Diversifying versus Concentrating Your Investments

When you’re deciding on your approach to the markets, you’ll soon need to decide how many stocks you’d like to own at one time. If you’re going to trade stocks, you’ll need to decide how big a bet you want to make on each trade as a proportion of your total funds.

How Big an Investment Portfolio?

If you’re constructing a portfolio of stocks, there are two conceivable extreme positions.

To build the most dilute portfolio possible, you need to own some shares in every stock that’s traded on the market. Although this might seem a daunting task for any individual investor, it’s actually easily accomplished by investing in an index fund. These funds produce a return very close to that of the whole market. You need to make sure you choose an index fund with minimum fees/charges to ensure these don’t swallow too high a proportion of your returns.

To build the most concentrated portfolio possible, you need to buy shares in just one stock. If you choose wisely, your returns will crush the returns from the wider market. Just about every year there are stocks that rise by hundreds of percent. All you have to do is pick the right stock! Choose the wrong stock and you’ll lose all your money when its price reaches zero, or it simply stops trading.

The smaller your portfolio, the higher your chances of producing an outstanding performance, one way or the other!
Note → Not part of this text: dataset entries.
(** * markdown-viewer: the client-side state layer

    A shallow embedding of the three hooks of the application component
    ([useFiles], [useToast], [useTheme]), of the uploader and of the
    handlers of the component, and of the places where they touch the
    browser (the clock, the UUID generator, [localStorage], the
    [prefers-color-scheme] media query, the [JSON] object).

    Conventions.
    - A JavaScript string is the [string] of the bytes of its UTF-8
      encoding.  The operations the hooks apply to strings (equality,
      [endsWith] and concatenation with ASCII literals, JSON quoting) act on
      these bytes as they act on the code units; strings with an unpaired
      surrogate are not represented.
    - A [number] holding a timestamp or a toast id is an integer, [Z].
    - React state is passed explicitly: a state updater [setX (prev => e)]
      is the function [prev => e].
    - What the browser hands to the code ([Date.now()],
      [crypto.randomUUID()], the stored text, the media query) is an
      argument of the embedded function. *)

From stdpp Require Import base strings list.
From Stdlib Require Import Ascii ZArith DecimalString DecimalZ DecimalPos.

Local Open Scope Z_scope.

(** ** JavaScript string primitives used by the hooks *)

Module JsString.

(** [s.endsWith(search)]: the last [length search] characters of [s] are
    those of [search]; false when [search] is longer than [s]. *)
Definition endsWith (s search : string) : bool :=
  let n := String.length s in
  let m := String.length search in
  if (m <=? n)%nat
  then String.eqb (String.substring (n - m) m s) search
  else false.

(** What it means for [s] to end in [suffix]. *)
Definition has_suffix (s suffix : string) : Prop :=
  ∃ p, s = p +:+ suffix.

End JsString.

(** ** The file registry: [useFiles] *)

Module Files.
Import JsString.

(** [type FileItem]. *)
Record FileItem := mkFileItem {
  id : string;
  name : string;
  content : string;
  createdAt : Z;
  updatedAt : Z;
}.

(** [Partial<FileItem>]: every field may be missing. *)
Record PartialFileItem := mkPartial {
  p_id : option string;
  p_name : option string;
  p_content : option string;
  p_createdAt : option Z;
  p_updatedAt : option Z;
}.

(** The literal [{ content: x }] that [handleSave] passes. *)
Definition only_content (x : string) : PartialFileItem :=
  mkPartial None None (Some x) None None.

(** [{ ...f, ...updates, updatedAt: now }]: a field present in [updates]
    overrides the one of [f], and [updatedAt] is written last. *)
Definition spread (f : FileItem) (updates : PartialFileItem) (now : Z)
  : FileItem :=
  {| id := default (id f) (p_id updates);
     name := default (name f) (p_name updates);
     content := default (content f) (p_content updates);
     createdAt := default (createdAt f) (p_createdAt updates);
     updatedAt := now |}.

(** [name.endsWith(".md") ? name : `${name}.md`]. *)
Definition md_name (name : string) : string :=
  if endsWith name ".md" then name else name +:+ ".md".

(** [createFile(name, content)].  [uuid] is the value of
    [crypto.randomUUID()], [t1] and [t2] the two readings of [Date.now()].
    The result is the new collection and the returned id. *)
Definition createFile (name content : string) (uuid : string) (t1 t2 : Z)
    (prev : list FileItem) : list FileItem * string :=
  let newFile :=
    {| id := uuid; name := md_name name; content := content;
       createdAt := t1; updatedAt := t2 |} in
  (newFile :: prev, id newFile).

(** [updateFile(id, updates)].  [Date.now()] is read inside the callback
    of [map], once for each matching element: [now k] is the reading taken
    at position [k]. *)
Definition updateFile (i : string) (updates : PartialFileItem)
    (now : nat → Z) (prev : list FileItem) : list FileItem :=
  imap (λ k f, if decide (id f = i) then spread f updates (now k) else f)
       prev.

(** [deleteFile(id)]. *)
Definition deleteFile (i : string) (prev : list FileItem) : list FileItem :=
  filter (λ f, id f ≠ i) prev.

(** [getFile(id)]: [files.find(f => f.id === id)], [None] for
    [undefined]. *)
Definition getFile (i : string) (files : list FileItem) : option FileItem :=
  snd <$> list_find (λ f, id f = i) files.

(** The ids of a collection, in order. *)
Definition ids (files : list FileItem) : list string := id <$> files.

End Files.

(** ** The [JSON] object *)

Module Json.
If you develop the business analysis skills we talk about on this site and become proficient at selecting companies whose shares are trading at below their intrinsic value, you will be able to crush the market by concentrating your investments and buying a small number of stocks you have assessed as selling at bargain prices.

If you go down the concentrated portfolio route without taking the trouble to develop the skills you need, you’ll most likely be beaten by the market. You would be better putting your money in an index fund.

Sizing your Trading Positions

When you’re trading, you need to size your positions (the size of your position is the amount of money you have in a trade) so that when you lose, you are not in danger of losing so much that you damage your ability to continue trading.

Even successful traders can lose money and have losing streaks that last for uncomfortably long periods of time.

To have a long-term future as a trader, you need to limit your potential losses on any single trade to a small fraction of your total trading capital.

You need to design trades which, if they go wrong, will lose you no more than 1% or, at the very, very most; 2% of your total trading capital.

Example A
Your total trading capital is ten dollars. You’re betting heads/tails on a coin. What is your largest bet size?

You don’t want to lose more than 1% of your total capital on any throw. Since coin tossing is an all or nothing bet, you are allowed to bet no more than 1% of $10 on each throw.

1% of $10 = $0.10

Your maximum bet size is 10 cents.

Example B
Your coin tossing career has been shut down by the SEC, but not before you had amassed a total of $200,000 to trade on the stock market. Your technical analysis has given you a buy signal on a stock that’s trading at $15. Your stop-loss will be at $14. How much of your total funds can you put into this trade?

You don’t want to risk losing more than 1% of your total capital in any single trade.

Your total permitted loss is 1% of $200,000, which is $2,000.

Your possible loss on each share before your stop-loss is hit is $1, which means you are allowed to buy 2,000 shares.

The total funds you can place in this trade

= share price x no. of shares

= $15 x 2,000

= $30,000

Example C

The stock you’re thinking about buying in Example B above is very volatile – it’s price has a history of moving by quite large amounts, both up and down, on a daily basis.

Your technical analysis tells you it’s likely to be moving up, but there’s a good chance if you set too tight a stop-loss you’ll be stopped out of the trade before you get the chance to make a profit.

Your analysis tells you a logical price for the stop-loss is $12.50. How much of your total funds can you put into this trade?

You don’t want to risk losing more than 1% of your total capital in any single trade.

Your total permitted loss is 1% of $200,000, which is $2,000.

Your possible loss on each share before your stop-loss is hit is now $2.50. This means you allowed to buy 800 shares. (Losing 800 x $2.50 is a loss of $2,000.)

The total funds you can place in this trade

= share price x no. of shares

= $15 x 800

= $12,000

If you compare examples B and C, you should see that the amount of money you can put into any single trade actually depends on how far the stop-loss is from your purchase price.

Your stop-loss MUST be set using your trading rules. These rules might, for example, set stop-losses using support lines on a chart or by taking account of the stock’s historical price volatility. NEVER be tempted to place your stop-loss at a lower price than would be assigned by your trading system, even if you “have a strong hunch” and want to put more money into the trade than your trading rules allow. Successful traders are disciplined traders.